Thiago Thobias, advogado do empresário, questiona os argumentos utilizados pela defesa da Oracle. A multinacional declarou em juízo que "imediatamente após o ocorrido colocou-se à disposição do Sr. Juliano para ouvi-lo, expressou sua solidariedade e ofereceu apoio ao seu alcance". "A preocupação com o indivíduo está sendo zero. Ninguém ligou, ninguém buscou um acordo para pagar os remédios e a terapia do Juliano".

Procurada pela reportagem do UOL, a Oracle inicialmente disse que não iria se pronunciar sobre o assunto. Após a publicação da reportagem, a multinacional compartilhou um posicionamento em que "reitera seu compromisso com o respeito a direitos humanos e o combate ao racismo".

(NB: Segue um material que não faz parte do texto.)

(** * basic-client-expo: the token lifecycle, the storage adapter and the
      schema check of the Expo client, embedded in Rocq.

    Source files embedded here:
    - [src/index.tsx]: [storageAdapter], [decodeJWT], [isTokenExpired],
      [fetchToken], [signout], [refreshAccessToken], [storeTokens],
      [handleLoginCode], [login], the web OAuth callback effect;
    - the [db.ts] revision that carries [createSchema].

    JavaScript strings are sequences of UTF-16 code units, modelled as
    [list N].  Host functions whose definition lies outside the repository
    ([JSON.parse], [JSON.stringify], [decodeURIComponent], the coercion
    [ToNumber]) are fields of the class [Host]; [btoa] and [atob] are
    written out after the WHATWG "forgiving-base64" algorithms because the
    storage adapter's behaviour depends on what they compute. *)

From Stdlib Require Import ZArith NArith Lia Bool List String Ascii.
From Stdlib Require Import DecimalString HexadecimalString.
From stdpp Require Import base option list gmap.

Abbreviation jsstring := (list N).

(** A string literal of the source, as code units. *)
Definition js (s : string) : jsstring :=
  map N_of_ascii (list_ascii_of_string s).
Arguments js : simpl never.

(* ===================================================================== *)
(** ** btoa / atob *)
(* ===================================================================== *)

Module Base64.
Local Open Scope N_scope.

(** The base64 alphabet: sextet to code unit. *)
Definition b64_char (n : N) : N :=
  if n <? 26 then 65 + n
  else if n <? 52 then 97 + (n - 26)
  else if n <? 62 then 48 + (n - 52)
  else if n =? 62 then 43
  else 47.

(** Code unit to sextet; [None] outside the alphabet. *)
Definition b64_value (c : N) : option N :=
  if (65 <=? c) && (c <=? 90) then Some (c - 65)
  else if (97 <=? c) && (c <=? 122) then Some (c - 97 + 26)
  else if (48 <=? c) && (c <=? 57) then Some (c - 48 + 52)
  else if c =? 43 then Some 62
  else if c =? 47 then Some 63
  else None.

Definition pad : N := 61.

(** Forgiving-base64 encode: three bytes give four characters, the tail
    is padded with [=]. *)
Fixpoint encode (bytes : list N) : list N :=
  match bytes with
  | [] => []
  | [a] => [b64_char (a / 4); b64_char ((a mod 4) * 16); pad; pad]
  | [a; b] =>
      [b64_char (a / 4); b64_char ((a mod 4) * 16 + b / 16);
       b64_char ((b mod 16) * 4); pad]
  | a :: b :: c :: rest =>
      b64_char (a / 4) :: b64_char ((a mod 4) * 16 + b / 16)
      :: b64_char ((b mod 16) * 4 + c / 64) :: b64_char (c mod 64)
      :: encode rest
  end.

(** [btoa(s)]: throws InvalidCharacterError ([None]) when a code unit of
    [s] is above U+00FF. *)
Definition btoa (s : jsstring) : option jsstring :=
  if forallb (fun c => c <=? 255) s then Some (encode s) else None.

Definition is_ascii_ws (c : N) : bool :=
  (c =? 9) || (c =? 10) || (c =? 12) || (c =? 13) || (c =? 32).

Definition strip_ws (d : list N) : list N :=
  List.filter (fun c => negb (is_ascii_ws c)) d.

(** Remove one trailing [=], when there is one. *)
Definition chop_pad (d : list N) : list N :=
  match last d with
  | Some c => if c =? pad then removelast d else d
  | None => d
  end.

(** Step 2 of forgiving-base64 decode: when the length is a multiple of
    four, one or two trailing [=] are removed. *)
Definition strip_padding (d : list N) : list N :=
  if N.of_nat (length d) mod 4 =? 0 then chop_pad (chop_pad d) else d.

(** Steps 5-10: the sextets are read four at a time into three bytes; a
    remainder of 12 bits gives one byte, of 18 bits two bytes. *)
Fixpoint decode_sextets (v : list N) : list N :=
  match v with
  | a :: b :: c :: d :: rest =>
      let n := ((a * 64 + b) * 64 + c) * 64 + d in
      n / 65536 :: (n / 256) mod 256 :: n mod 256 :: decode_sextets rest
  | [a; b; c] =>
      let n := (a * 64 + b) * 64 + c in
      [n / 1024; (n / 4) mod 256]
  | [a; b] => [(a * 64 + b) / 16]
  | _ => []
  end.

(** [atob(s)]: throws InvalidCharacterError ([None]) when forgiving-base64
    decode fails. *)
Definition atob (s : jsstring) : option jsstring :=
  let d := strip_padding (strip_ws s) in
  if N.of_nat (length d) mod 4 =? 1 then None
  else
    match mapM b64_value d with
    | Some sextets => Some (decode_sextets sextets)
    | None => None
    end.

(** The sextets [encode] spells, before padding; used to state what
    decoding recovers. *)
Fixpoint sextets (bytes : list N) : list N :=
  match bytes with
  | [] => []
  | [a] => [a / 4; (a mod 4) * 16]
  | [a; b] => [a / 4; (a mod 4) * 16 + b / 16; (b mod 16) * 4]
  | a :: b :: c :: rest =>
      a / 4 :: (a mod 4) * 16 + b / 16 :: (b mod 16) * 4 + c / 64
      :: c mod 64 :: sextets rest
  end.

(** The padding [encode] appends. *)
Fixpoint padding (bytes : list N) : list N :=
  match bytes with
  | [] => []
  | [_] => [pad; pad]
  | [_; _] => [pad]
  | _ :: _ :: _ :: rest => padding rest
  end.

End Base64.

(* ===================================================================== *)
(** ** JavaScript values *)
(* ===================================================================== *)

Module JS.

(** Numbers.  The code computes with [exp * 1000], [x - 5 * 60 * 1000] and
    [>=] on second and millisecond counts; these are modelled on the
    integers, where double arithmetic is exact below 2^53, plus [NaN]
    for a failed coercion. *)
Inductive number : Type :=
| Num (z : Z)
| NaN.

#[warnings="-register-all"]
Inductive value : Type :=
| VUndefined
| VNull
| VBool (b : bool)
| VNum (n : number)
| VStr (s : jsstring)
| VArr (elems : list value)
| VObj (props : list (jsstring * value)).

(** What a [throw] carries.  [Error m] is [new Error(m)]; the others are
    raised by the language or the host. *)
Inductive exn : Type :=
| Error (message : jsstring)
| TypeError (message : jsstring)
| SyntaxError
| URIError
| InvalidCharacterError.

(** Result of an evaluation that may throw. *)
Inductive res (A : Type) : Type :=
| Ok (a : A)
| Thrown (e : exn).
Arguments Ok {A} a.
Arguments Thrown {A} e.

Definition res_bind {A B} (r : res A) (f : A -> res B) : res B :=
  match r with
  | Ok a => f a
  | Thrown e => Thrown e
  end.

#[global] Instance res_ret : MRet res := @Ok.
#[global] Instance res_mbind : MBind res := fun A B f r => res_bind r f.

(** [try { r } catch (e) { h e }] for a synchronous body. *)
Definition res_catch {A} (r : res A) (h : exn -> res A) : res A :=
  match r with
  | Ok a => Ok a
  | Thrown e => h e
  end.

Inductive jstype : Type :=
| TyUndefined | TyObject | TyBoolean | TyNumber | TyString.

(** The [typeof] operator; [typeof null] is ["object"]. *)
Definition typeof (v : value) : jstype :=
  match v with
  | VUndefined => TyUndefined
  | VNull => TyObject
  | VBool _ => TyBoolean
  | VNum _ => TyNumber
  | VStr _ => TyString
  | VArr _ => TyObject
  | VObj _ => TyObject
  end.

Definition jstype_eqb (a b : jstype) : bool :=
  match a, b with
  | TyUndefined, TyUndefined | TyObject, TyObject | TyBoolean, TyBoolean
  | TyNumber, TyNumber | TyString, TyString => true
  | _, _ => false
  end.

(** ToBoolean. *)
Definition truthy (v : value) : bool :=
  match v with
  | VUndefined | VNull => false
  | VBool b => b
  | VNum (Num z) => negb (z =? 0)%Z
  | VNum NaN => false
  | VStr s => match s with [] => false | _ => true end
  | VArr _ | VObj _ => true
  end.

(** Truthiness of a [string | null]. *)
Definition truthy_str (o : option jsstring) : bool :=
  match o with
  | Some (_ :: _) => true
  | _ => false
  end.

(** Decimal spelling of an array index. *)
Definition index_key (i : nat) : jsstring :=
  js (DecimalString.NilZero.string_of_uint (Nat.to_uint i)).

(** Own enumerable properties in enumeration order: those of an object
    literal in the order written, those of an array by index. *)
Definition own_props (v : value) : list (jsstring * value) :=
  match v with
  | VObj props => props
  | VArr elems => zip (map index_key (seq 0 (length elems))) elems
  | _ => []
  end.

(** [Object.keys(v)], which is also the order a [for ... in] visits. *)
Definition keys (v : value) : list jsstring := map fst (own_props v).

Fixpoint assoc (k : jsstring) (props : list (jsstring * value)) : option value :=
  match props with
  | [] => None
  | (k', v) :: rest => if decide (k = k') then Some v else assoc k rest
  end.

(** Property read [v.k] / [v[k]].  Reading from [null] or [undefined]
    throws; a missing property reads as [undefined].  None of the names
    the code reads is inherited from a prototype, so own properties
    decide. *)
Definition get (v : value) (k : jsstring) : res value :=
  match v with
  | VUndefined | VNull =>
      Thrown (TypeError (js "Cannot read properties of null or undefined"))
  | _ => Ok (default VUndefined (assoc k (own_props v)))
  end.
Definition toy_budgets (rh : toy_history) : list Q := map snd rh.

Definition toy_runs (rh : toy_history) (budget_subset : list Q) : toy_history :=
  filter (fun run => mem (snd run) budget_subset) rh.

Definition toy_transform (rh : toy_history) (budget_subset : list Q)
  : list (list float) * list Q * list Q :=
  (map (fun run => fst (fst run)) (toy_runs rh budget_subset),
   map (fun run => snd (fst run)) (toy_runs rh budget_subset),
   map (fun run => snd (fst run)) (toy_runs rh budget_subset)).

Definition toy_configurations (rh : toy_history) (budget_subset : list Q)
  : list (list float) :=
  map (fun run => fst (fst run)) (toy_runs rh budget_subset).

(** Two runs at one budget; the second, the latest, is the best. *)
Definition rh_two : toy_history :=
  [([F 5 10; F 5 10], 2001 # 2, 0); ([F 5 10; F 6 10], 1999 # 2, 0)].

Definition d_two : data :=
  {| dX := [[F 5 10; F 5 10]; [F 5 10; F 6 10]];
     dY := [2001 # 2; 1999 # 2];
     dY_raw := [2001 # 2; 1999 # 2];
     dX_configurations := [[F 5 10; F 5 10]; [F 5 10; F 6 10]] |}.

(** A chooser in trust-region mode: best value seen 1000.5 at the first
    point, no failure counted for the trust region, four for the region
    search, and a trust region that the next adjustment exhausts; its
    optimizer has seen the value 999.5. *)
Definition c_turbo : chooser toy :=
  {| rng := g0;
     min_samples_model := 1;
     min_configs_local := 1;
     ch_bounds := FloatBounds [(0, 1); (0, 1)];
     ch_cat_dims := [];
     ch_cont_dims := [0%nat; 1%nat];
     do_switching := true;
     optimal_value := Fin (2001 # 2);
     optimal_config := Some [F 5 10; F 5 10];
     ss_threshold := 1 # 100;
     run_TuRBO := true;
     failcount_BOinG := 4;
     failcount_TurBO := 0;
     turbo_optimizer :=
       {| toy_init_configs := 0; toy_length := 3 # 10000;
          toy_length_min := 2 # 10000; toy_ss_y := [2001 # 2; 1999 # 2] |};
     model_trees := [stump 0 (1 # 2)];
     currently_considered_budgets := [];
     log := [] |}.

(** The same chooser with the trust-region optimizer already adjusted. *)
Definition c_exhausted : chooser toy :=
  set_turbo_optimizer
    (TuRBOSubSpace.adjust_length toy_ops (turbo_optimizer c_turbo) [1999 # 2])
    (set_budgets [0] c_turbo).

(** A chooser that does not switch and asks for two runs at a budget. *)
Definition c_plain : chooser toy :=
  {| rng := g0;
     min_samples_model := 2;
     min_configs_local := 1;
     ch_bounds := FloatBounds [(0, 1); (0, 1)];
     ch_cat_dims := [];
     ch_cont_dims := [0%nat; 1%nat];
     do_switching := false;
     optimal_value := PInf;
     optimal_config := None;
     ss_threshold := 1 # 100;
     run_TuRBO := false;
     failcount_BOinG := 0;
     failcount_TurBO := 0;
     turbo_optimizer :=
       {| toy_init_configs := 0; toy_length := 8 # 10;
          toy_length_min := 2 # 10000; toy_ss_y := [] |};
     model_trees := [];
     currently_considered_budgets := [];
     log := [] |}.
(** * KVM dirty ring: a shallow embedding of virt/kvm/dirty_ring.c

    The ring is a fixed array of [kvm_dirty_gfn] entries indexed by two
    free-running u32 counters.  The producer ([kvm_dirty_ring_push]) writes
    at [dirty_index], the consumer side ([kvm_dirty_ring_reset]) walks from
    [reset_index] to the [fetch_index] that userspace published and hands
    coalesced (slot, offset, mask) batches to [kvm_reset_dirty_gfn].

    C integers are modelled as [Z] with the wrap-around written out;
    the array as a list read and updated by index; the external
    [kvm_reset_dirty_gfn] as a log of the calls made, in order. *)

From Stdlib Require Import ZArith Lia Bool.
From stdpp Require Import base list.

Local Open Scope Z_scope.

(** ** Machine integers *)

Definition u32 (x : Z) : Z := x mod 2 ^ 32.
Definition u64 (x : Z) : Z := x mod 2 ^ 64.

(** Conversion to a signed type: reduce modulo the width, read as two's
    complement. *)
Definition s64 (x : Z) : Z := (x + 2 ^ 63) mod 2 ^ 64 - 2 ^ 63.
Definition int (x : Z) : Z := (x + 2 ^ 31) mod 2 ^ 32 - 2 ^ 31.

Definition INT_MAX : Z := 2 ^ 31 - 1.

(** Modelled from the spec: the BITS_PER_LONG macro is declared outside
    the sources at hand; the mask is "a bit-per-page accumulator, width =
    machine word, e.g. 64 bits".  [unsigned long] has that width. *)
Definition BITS_PER_LONG : Z := 64.
Definition ulong (x : Z) : Z := u64 x.

(** Modelled from the spec: the errno macros are declared outside the
    sources at hand; the spec names the three outcomes AllocationError,
    Busy and InvalidRange, returned negated as -ENOMEM, -EBUSY and
    -EINVAL.  The values are those of errno-base.h. *)
Definition ENOMEM : Z := 12.
Definition EBUSY : Z := 16.
Definition EINVAL : Z := 22.

Definition is_u32 (x : Z) : Prop := 0 <= x < 2 ^ 32.
Definition is_u64 (x : Z) : Prop := 0 <= x < 2 ^ 64.

(** ** Data *)

(** Modelled from the spec: [struct kvm_dirty_gfn] is declared in the uapi
    header, outside the sources at hand; an entry is
    "{ slot: u32, offset: u64 }".  These are the two fields the code reads
    and writes. *)
Record kvm_dirty_gfn : Type := {
  slot : Z;
  offset : Z;
}.

(** Modelled from the spec: [struct kvm_dirty_ring_indices] is declared
    in the uapi header, outside the sources at hand; it is
    "{fetch_index: 4 bytes, avail_index: 4 bytes}", [fetch_index] written
    by userspace and [avail_index] by the kernel. *)
Record kvm_dirty_ring_indices : Type := {
  avail_index : Z;
  fetch_index : Z;
}.

(** [struct kvm_dirty_ring] of include/linux/kvm_dirty_ring.h.  The
    [indices] pointer is modelled by the structure it points to: each ring
    has its own. *)
Record kvm_dirty_ring : Type := {
  dirty_index : Z;
  reset_index : Z;
  size : Z;
  soft_limit : Z;
  dirty_gfns : list kvm_dirty_gfn;
  indices : kvm_dirty_ring_indices;
  index : Z;
}.

Definition zero_gfn : kvm_dirty_gfn := {| slot := 0; offset := 0 |}.

Definition set_dirty_index (ring : kvm_dirty_ring) (v : Z) : kvm_dirty_ring :=
  {| dirty_index := v; reset_index := reset_index ring; size := size ring;
     soft_limit := soft_limit ring; dirty_gfns := dirty_gfns ring;
     indices := indices ring; index := index ring |}.

Definition set_reset_index (ring : kvm_dirty_ring) (v : Z) : kvm_dirty_ring :=
  {| dirty_index := dirty_index ring; reset_index := v; size := size ring;
     soft_limit := soft_limit ring; dirty_gfns := dirty_gfns ring;
     indices := indices ring; index := index ring |}.

Definition set_dirty_gfns (ring : kvm_dirty_ring) (l : list kvm_dirty_gfn)
  : kvm_dirty_ring :=
  {| dirty_index := dirty_index ring; reset_index := reset_index ring;
     size := size ring; soft_limit := soft_limit ring; dirty_gfns := l;
     indices := indices ring; index := index ring |}.

Definition set_indices (ring : kvm_dirty_ring) (i : kvm_dirty_ring_indices)
  : kvm_dirty_ring :=
  {| dirty_index := dirty_index ring; reset_index := reset_index ring;
     size := size ring; soft_limit := soft_limit ring;
     dirty_gfns := dirty_gfns ring; indices := i; index := index ring |}.

(** WRITE_ONCE(indices->avail_index, v). *)
Definition write_avail_index (ring : kvm_dirty_ring) (v : Z) : kvm_dirty_ring :=
  set_indices ring
    {| avail_index := v; fetch_index := fetch_index (indices ring) |}.

(** Userspace stores a value of its choice into the shared [fetch_index]. *)
Definition user_write_fetch_index (ring : kvm_dirty_ring) (v : Z)
  : kvm_dirty_ring :=
  set_indices ring
    {| avail_index := avail_index (indices ring); fetch_index := v |}.

(** [&ring->dirty_gfns[i]] read: an index outside the array is outside the
    allocation in C; the model reads a zero entry there. *)
Definition gfn_at (ring : kvm_dirty_ring) (i : Z) : kvm_dirty_gfn :=
  default zero_gfn (dirty_gfns ring !! Z.to_nat i).

(** [entry->slot = s; entry->offset = o] through [&ring->dirty_gfns[i]]:
    both fields of the entry in place are overwritten.  Outside the array
    the model leaves the list as it is. *)
Definition store_gfn (ring : kvm_dirty_ring) (i : Z) (s o : Z) : kvm_dirty_ring :=
  let entry := gfn_at ring i in
  let entry := {| slot := s; offset := offset entry |} in
  let entry := {| slot := slot entry; offset := o |} in
  set_dirty_gfns ring (<[Z.to_nat i := entry]> (dirty_gfns ring)).

(** The physical position of a free-running counter:
    [idx & (ring->size - 1)], the subtraction in u32. *)
Definition ring_slot (ring : kvm_dirty_ring) (idx : Z) : Z :=
  Z.land idx (u32 (size ring - 1)).

(** ** Capacity queries *)

Definition kvm_dirty_ring_used (ring : kvm_dirty_ring) : Z :=
  u32 (dirty_index ring - reset_index ring).

Definition kvm_dirty_ring_soft_full (ring : kvm_dirty_ring) : bool :=
  soft_limit ring <=? kvm_dirty_ring_used ring.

A Oracle ofereceu apoio à pessoa diretamente atingida e se colocou à disposição para colaborar com as autoridades competentes em quaisquer investigações. A posição da Oracle com relação aos fatos sub judice se encontra às fls. 133-158 dos autos da ação nº 1042226-31.2022.8.26.0002. O documento é acessível ao público em geral."
Oracle, por meio de nota

A manifestação à Justiça citada pela empresa é assinada pelo escritório de advocacia Tozzini Freire. Nela, a empresa descarta ter havido qualquer omissão e afirma que todas as providências foram tomadas, tanto em relação ao denunciante, com quem teve cinco reuniões, quanto aos denunciados.

"Em 25 de março de 2022, a Oracle fez saber que a Optat deixaria de ser um membro da Oracle PartnerNetwork, destacando que as partes estavam conduzindo "negociações sobre a forma e data do encerramento da relação comercial", alega a empresa nos autos do processo.

Segundo Thobias, este é o principal motivo que levou seu cliente à Justiça: quando protocolou a ação, no fim de junho, a Oracle ainda mantinha a Optat como um de seus parceiros em seu site oficial. Na época, a reportagem constatou no site da multinacional que o vínculo ainda era mantido.

Na contestação protocolada em 18 de julho, a empresa deu a seguinte justificativa: "Ressalte-se que, em momento algum, a Oracle afirmou que o contrato de parceria com a Optat seria rescindido de maneira imediata, mas, sim, que estava em tratativas sobre a forma e prazo de encerramento da relação".

Agora, entretanto, a Optat já não figura mais como parceiro no site oficial da Oracle. Nenhuma das empresas quis se pronunciar sobre o assunto. "Para nós isso é uma vitória, mas não temos a certeza se essa parceria foi descontinuada de fato e por qual razão. A Oracle precisa se manifestar", concluiu Thobias.